Star student Megan Ebenroth, 17, tragically died last month after contracting a rare, brain-eating amoeba while swimming in Georgia.
The death was reported last month, but the victim’s identity wasn’t confirmed until now.
“I’m still in shock,” the teen’s mother Chrissy Ebenroth told the Atlanta Journal-Constitution while discussing the “extraordinary” pupil’s passing. “But I can’t keep silent about her.”
Megan and several friends had reportedly gone swimming on July 11 in a lake near her home in Dearing, McDuffie County.
The high schooler had wanted to enjoy the last few weeks of summer before starting her senior year.
Four days later, Megan awoke with a severe headache, prompting her mother to drive her to the hospital.
Doctors diagnosed the youth with sinusitis, prescribed her an antibiotic and sent her home.
Unfortunately, the teen’s symptoms continued to worsen over the week as she began to experience fever, migraines and a loss of balance, WLTX reported.
“It was all such a blur because her mental state changed so drastically,” said Chrissy.
Left with little other recourse, the distraught parent drove her daughter to the hospital, where she was immediately intubated and placed into a medically-induced coma.
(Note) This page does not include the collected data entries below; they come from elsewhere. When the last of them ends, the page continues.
(** ** What the notebook files record *)

(** The output areas stored in the two [.ipynb] files, cell by cell.  The
    accuracy values are the decimals as printed; of the warning, the
    file name and the message are kept. *)
Definition recorded (c : Cell) : list Output :=
  match c with
  | dataset => []
  | cluster_centroids =>
      [Warned "sklearn/cluster/_kmeans.py:870: FutureWarning: The default value of `n_init` will change from 10 to 'auto' in 1.4. Set the value of `n_init` explicitly to suppress the warning";
       Printed "Accuracy after under-sampling:" (Finite (705 # 1000))]
  | tomek_links =>
      [Printed "Accuracy after Tomek Links under-sampling:" (Finite (985 # 1000))]
  | smote => [Printed "Accuracy after over-sampling:" (Finite (97 # 100))]
  | smote_enn => [Printed "Accuracy after combined resampling:" (Finite (97 # 100))]
  | smote_adasyn =>
      [Printed "Accuracy after SMOTE over-sampling:" (Finite (97 # 100));
       Printed "Accuracy after ADASYN over-sampling:" (Finite (975 # 1000))]
  | class_weighting => [Printed "Accuracy with class weighting:" (Finite (965 # 1000))]
  | cost_sensitive =>
      [Printed "Accuracy with cost-sensitive learning:" (Finite (975 # 1000))]
  | one_class_svm => [Printed "Accuracy with anomaly detection:" (Finite (455 # 1000))]
  | isolation_forest => [Printed "Accuracy with Isolation Forest:" (Finite (96 # 100))]
  | bagging =>
      [Printed "Bagging Accuracy:" (Finite (9444444444444444 # 10000000000000000))]
  | adaboost =>
      [Printed "AdaBoost Accuracy:" (Finite (9166666666666666 # 10000000000000000))]
  | stacking =>
      [Printed "Stacking Accuracy:" (Finite (7528089887640449 # 10000000000000000))]
  end.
At one point, doctors opened up the patient’s skull to relieve the swelling on her brain.
“The stage we were at was not one Megan could come back from,” lamented her crestfallen mother, who still had no idea what was causing her daughter’s symptoms.
It was not until that Friday, July 21 that doctors suggested that her complications were caused by an infection of naegleria fowleri, the now-notorious brain-eating amoeba that swims up people’s noses and colonizes their brains.
Specifically, it infects victims with primary amebic meningoencephalitis, a catastrophic condition that causes the destruction of brain tissue and the swelling of the brain, according to the Centers for Disease Control and Prevention.
Although found worldwide, the microscopic monster predominantly resides in warm freshwater, such as lakes and rivers and hot springs, and can even inhabit poorly-maintained swimming pools.
Naegleria fowleri cannot survive in salt water and cannot spread from one person to another.
Unfortunately, the prognosis is not good for victims of this amoebic infection, which is reportedly fatal 97% of the time.
As was the case with Megan, symptoms — which can begin between 1 and 12 days following infection — initially entail severe headache, fever, nausea and vomiting before progressing to a stiff neck, seizures, and coma.
Death usually occurs within five days.
A day after getting diagnosed, Megan tragically passed away — 11 days after initially contracting the parasite.
Paul Johnson, the coroner for McDuffie County, later confirmed that the HS senior had died from the rare brain infection, marking Georgia’s sixth amoeba-related fatality since 1962.
State health officials neglected to disclose the location of the lake for fear of insinuating that that’s the only body of water where the parasite could be residing.
“It just doesn’t feel real,” Chrissy Ebenroth said while discussing her daughter’s passing. “It seems like she’s going to walk into my house at any moment. It just doesn’t feel like this has happened to us.”
This marked a tragic end for Megan, who is remembered by friends and family as a highly-motivated student with big dreams and a vibrant personality.
Ever since sixth grade, Megan dreamed of going to the University of Georgia, and she worked hard to achieve her goal by making straight As and becoming president of the Beta Club and vice president of the Spanish Club.
The studious scholar had recently joined her high school tennis team to help round out her resume.
Megan’s mom Chrissy described herself and her daughter as “best friends.”
She explained, “She would tell people I was her best friend, and I would say ‘Honey, I can’t be your best friend’ and about three weeks ago, she said ‘come on, Mom, you know I’m your best friend, and I said, ‘Yes baby, you are.’”
The teen’s funeral was held on July 26 at the family’s church, Fort Creek Baptist Church, in Dearing, Georgia.
In light of the tragedy, Chrissy hopes to spread awareness of the disease, which is often not diagnosed until it’s too late.
“Going forward, I want that to be one of my main focuses,” the determined guardian declared, “to find a way to diagnose this earlier.”
Part of the problem is that only a few labs in the US offer the specific tests capable of detecting the microbe.
Not to mention that it’s often mistaken for viral meningitis, a more common disease that has similar symptoms but is far more curable.
Of the 157 known amoeba infectees in the US from 1962-2022, only four people have survived.
Unfortunately, N. Fowleri cases could see a major uptick in the future because the microbe could be spreading due to climate change.
Scientists claim that warming temperatures are creating ideal conditions for the amoeba to increasingly thrive in bodies of water across the northern US.